Entre risas y comentarios llenos de admiración, el consejero Yi observó a Haneul por un momento antes de soltar, casi como quien deja caer una broma entre líneas:

—Debo decir, viejo amigo… que si todas las jóvenes del reino fueran como tu hija, muchos padres dormirían más tranquilos.

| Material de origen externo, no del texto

Lemma finish_spec self d : 0 <= d <= MAX_MESSAGE_LEN -> HEADER_BYTES + d <= len (fr_buffer self) ->
  match decode_frame (take (Z.to_nat (HEADER_BYTES + d)) (fr_buffer self)) with
  | Ok m => Framer.finish self d = (Framer.reset self, Ok (FMessage m (HEADER_BYTES + d)))
  | Err e => snd (Framer.finish self d) = Err e
  | Panic => False
  end.
Proof.
  intros Hd Hl. unfold Framer.finish, decode_frame. unfold MAX_MESSAGE_LEN in *.
  rewrite saturating_add_ok by (unfold HEADER_BYTES, u64_max; lia).
  rewrite slice_front by (unfold HEADER_BYTES in *; lia).
  destruct (deserialize_raw _) as [m|]; [|done]. pose proof (check_counts_no_panic m).
  by destruct (check_counts m) as [[]| |].
Qed.

(** What one read of bytes does, on the bytes received so far. *)
Definition read_verdict (self self' : Framer) (r : outcome WireError Frame) (cap : Z) (got : bytes) : Prop :=
  match split_frame (fr_magic self) cap got with
  | More => r = Ok FIdle /\ pending self' = got
  | Bad e => r = Err e
  | Whole m n rest => r = Ok (FMessage m n) /\ rest = [] /\ pending self' = []
  end.
(* ===== verification/WireTheorems.v ===== *)
(** * WireTheorems: what the framer promises its connection

    A connection is a list of reads; [run] makes them one after the other, as the reader
    thread does, until the framer reports an error or the end of the stream. *)
From S2P Require Import Prelude Bitcoin Message Wire WireProofs.

Record Read1 := mkRead { rd_now : Z; rd_in : Incoming; rd_cap : Z }.

Section run.
Context `{P2p}.

Fixpoint run (self : Framer) (reads : list Read1)
    : list (NetworkMessage * Z) * (Framer * outcome WireError unit) :=
  match reads with
  | [] => ([], (self, Ok tt))
  | r :: reads =>
      match Framer.read self (rd_now r) (rd_in r) (rd_cap r) with
      | (self, Ok (FMessage m n)) => let (ms, e) := run self reads in ((m, n) :: ms, e)
      | (self, Ok FIdle) => run self reads
      | (self, Ok FEof) => ([], (self, Ok tt))
      | (self, Err e) => ([], (self, Err e))
      | (self, Panic) => ([], (self, Panic))
      end
  end.

(** The socket keeps the contract of [Read] on every read that is made. *)
Fixpoint reads_ok (self : Framer) (reads : list Read1) : bool :=
  match reads with
  | [] => true
  | r :: reads =>
      socket_ok self (rd_in r) &&
      match Framer.read self (rd_now r) (rd_in r) (rd_cap r) with
      | (self, Ok (FMessage _ _)) | (self, Ok FIdle) => reads_ok self reads
      | _ => true
      end
  end.

(** The bytes of the reads. *)
Definition chunk_of (r : Read1) : bytes := match rd_in r with InBytes chunk => chunk | _ => [] end.
Definition stream (reads : list Read1) : bytes := concat (chunk_of <$> reads).

(** Reads that carry bytes, or ticks that come in time, under one cap. *)
Fixpoint timely (self : Framer) (cap : Z) (reads : list Read1) : bool :=
  match reads with
  | [] => true
  | r :: reads =>
      (rd_cap r =? cap) &&
      match rd_in r with
      | InBytes _ => true
      | InTick => match fr_started self with
                  | Some started => rd_now r - started <=? fr_deadline self
                  | None => true
                  end
      | _ => false
      end &&
      match Framer.read self (rd_now r) (rd_in r) (rd_cap r) with
      | (self, Ok (FMessage _ _)) | (self, Ok FIdle) => timely self cap reads
      | _ => true
      end
  end.

Lemma read_idle self now cap incoming initial most : framer_ok initial most self -> cap <= most ->
  (forall chunk, incoming <> InBytes chunk) ->
  Framer.read self now incoming cap =
    (self, match incoming with InZero => Ok FEof | InTick => Framer.after_idle self now true
           | _ => Framer.after_idle self now false end).
Proof.
  intros [? [? ?] _ _ ? _] Hc Hin. unfold Framer.read.
  rewrite (proj2 (Z.leb_le cap MAX_MESSAGE_LEN)) by lia.
  rewrite (proj2 (Z.ltb_lt (fr_got self) (Framer.want self))) by lia.
  rewrite (proj2 (Z.leb_le (Framer.want self) (len (fr_buffer self)))) by lia. cbn [negb andb].
  destruct incoming; try done. by edestruct Hin.
Qed.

De hecho —añadió con una sonrisa traviesa—, sería la hija perfecta para entrar en mi familia.

El comentario cayó en la mesa como una piedra lanzada al agua.

Yi Jun-ho, que en ese momento bebía té con aparente tranquilidad, se atragantó de inmediato.

El líquido salió disparado mientras comenzaba a toser violentamente.

—¡Padre! —alcanzó a decir entre tosidos, completamente ruborizado.

Han Ji-won soltó una carcajada profunda, mientras los sirvientes se apresuraban a ofrecerle un pañuelo.

Sin embargo, en medio de aquella escena casi cómica, Haneul permanecía inmóvil.

Su cabeza seguía inclinada.

Su mirada continuaba perdida en algún punto invisible de la mesa.

Como si aquella conversación… no le perteneciera.

O como si su mente estuviera muy lejos de aquella habitación.

Y por un instante, tanto Han Ji-won como Yi Jun-ho comprendieron, cada uno a su manera, que algo en el corazón de Haneul estaba profundamente perturbado.